Specialists then view the same three broad categories as distinguishing the avenues available for treating each patient who is troubled by tinnitus.
- Manipulating and where possible normalizing sensory inputs. This applies most often to auditory input where hearing loss may be corrected or compensated, or therapeutic auditory stimulation applied. A lot of attention has recently been focused on somatosensory inputs, their ability to modulate and sometimes trigger tinnitus, and how these effects may be reduced. Visual, olfactory, vestibular, taste, and other sensory inputs may have influences on tinnitus, but have received little study in this context.
- Controlling emotional factors. Successful management of tinnitus almost always requires reduction in concern about implications and often separation from anger about perceived causes. Disassociation of tinnitus from emotional factors, especially depression, anxiety, fear, and anger is essential. Explanation and understanding reduce anxiety and fear and the tendency for a patient to dwell upon their tinnitus. The most sophisticated and validated approach to achieving this “de-concerning” is cognitive behavioural therapy. At a less conscious level, de-conditioning techniques such as tinnitus-retraining therapy and desensitization with music are useful in reducing physiological changes associated with troublesome tinnitus.
- Direct approaches to the central nervous system. Once tinnitus has become intrusive and distressing, then treatment through control of sensory input and psychological factors may be insufficient. Neuroplastic changes within the brain may need to be approached directly as well. The most readily available route is through the bloodstream, providing access for drugs and dietary factors. However, changes within the brain can also be approached directly by surgery, by direct electrical stimulation, and, especially in this context, by transcranial magnetic stimulation. Even if such direct approaches can reverse neuroplastic changes, they almost certainly need to be used in conjunction with the control of sensory input and psychological factors if relapse is to be prevented.

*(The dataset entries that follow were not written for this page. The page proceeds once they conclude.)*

Lemma triple_conseq {A} (P P' : gmap string string -> Prop) (m : M A) (Q Q' : go A -> gmap string string -> Prop) :
  triple P m Q -> (forall t, P' t -> P t) -> (forall r t, Q r t -> Q' r t) -> triple P' m Q'.
Proof. intros H HP HQ w Hw. apply HQ, H, HP, Hw. Qed.

Lemma triple_pure {A} (P : gmap string string -> Prop) (H : Prop) (m : M A) Q :
  (H -> triple P m Q) -> triple (fun t => P t /\ H) m Q.
Proof. intros Hm w [Hw HH]. by apply Hm. Qed.

(** A computation that changes nothing and does not panic. *)
Definition reads {A} (t0 : gmap string string) (m : M A) : Prop :=
  triple (fun t => t = t0) m (fun r t => t = t0 /\ forall p, r <> Panic p).

Lemma reads_ret {A} t0 (r : go A) : (forall p, r <> Panic p) -> reads t0 (mret r).
Proof. intros Hr. by apply triple_ret. Qed.

Lemma reads_call {A} fault t0 (f : gmap string string -> go A) : (forall p, f t0 <> Panic p) -> reads t0 (call fault (fun t => (t, f t))).
Proof. intros Hf. apply triple_read; [by intros t ->|done]. Qed.

Lemma triple_reads_then {A B} t0 (m : M A) (k : A -> M B) Q :
  reads t0 m -> (forall a, triple (fun t => t = t0) (k a) Q) -> (forall e, Q (Fail e) t0) ->
  triple (fun t => t = t0) (mbind_M m k) Q.
Proof.
  intros Hm Hk Hfail. eapply triple_bind; [exact Hm|..].
  - intros a w [Hw _]. by apply Hk.
  - by intros e t [-> _].
  - intros p t [_ Hp]. by destruct (Hp p).
Qed.

Lemma reads_bind {A B} t0 (m : M A) (k : A -> M B) : reads t0 m -> (forall a, reads t0 (k a)) -> reads t0 (mbind_M m k).
Proof. intros Hm Hk. by apply triple_reads_then. Qed.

Generally, specialists acknowledge, explicitly or implicitly, that each therapy described needs to be part of a package of care incorporating other approaches if it is to be of long-lasting benefit. In managing sensory input, it is helpful to cover auditory training, sound stimulation and hearing aids, music treatment, middle-ear implantable devices, cochlear implants, treatment directed to the ear, and surgical treatments, all of which may improve or manipulate auditory sensory input.
Some pharmacological and nutritional therapies have their effect by improving inner ear function and auditory input. Treatment of temporomandibular joint dysfunction, cutaneous stimulation, involves and focuses on techniques which probably alter somatosensory influences on tinnitus, as may neuro-biofeedback and lowlevel laser therapy.
Psychological factors are addressed at a conscious level in the following articles on counselling and cognitive behavioural treatment but may also be important components of sensory stimulation such as in music treatment. De-conditioning at an unconscious level is inherent in tinnitus retaining therapy but may also be important in some forms of sound treatment. There are benefits in more holistic approaches. Most of the pharmacological treatments described in the article on medications act directly on the central nervous system as may some non-conventional therapies, nutritional factors, and vitamins. Principals of neuro-modulation are discussed later prior to descriptions of neuro-biofeedback and of direct stimulation both magnetically and electrically.
Some specific treatments for particular problems are also described in the following articles, such as treatment of vestibular schwannoma and microvascular decompression. There is an article devoted to the similarities between treatment of tinnitus and that of pain. Treatment of disorders that are closely associated with tinnitus such as temporomandibular and masticatory disorders can often relieve tinnitus.There is room for more innovation in the treatment of tinnitus. Our improved understanding of the influences of sensory input and psychological factors and the neuroplastic changes, which result, has given us far greater sophistication in managing those who have and feel distressed by their tinnitus. For each person, we have to identify the most helpful ways in which sensory inputs can be manipulated, how best to improve understanding and disassociate emotional factors, and whether there is a place for centrally acting agents and other direct approaches.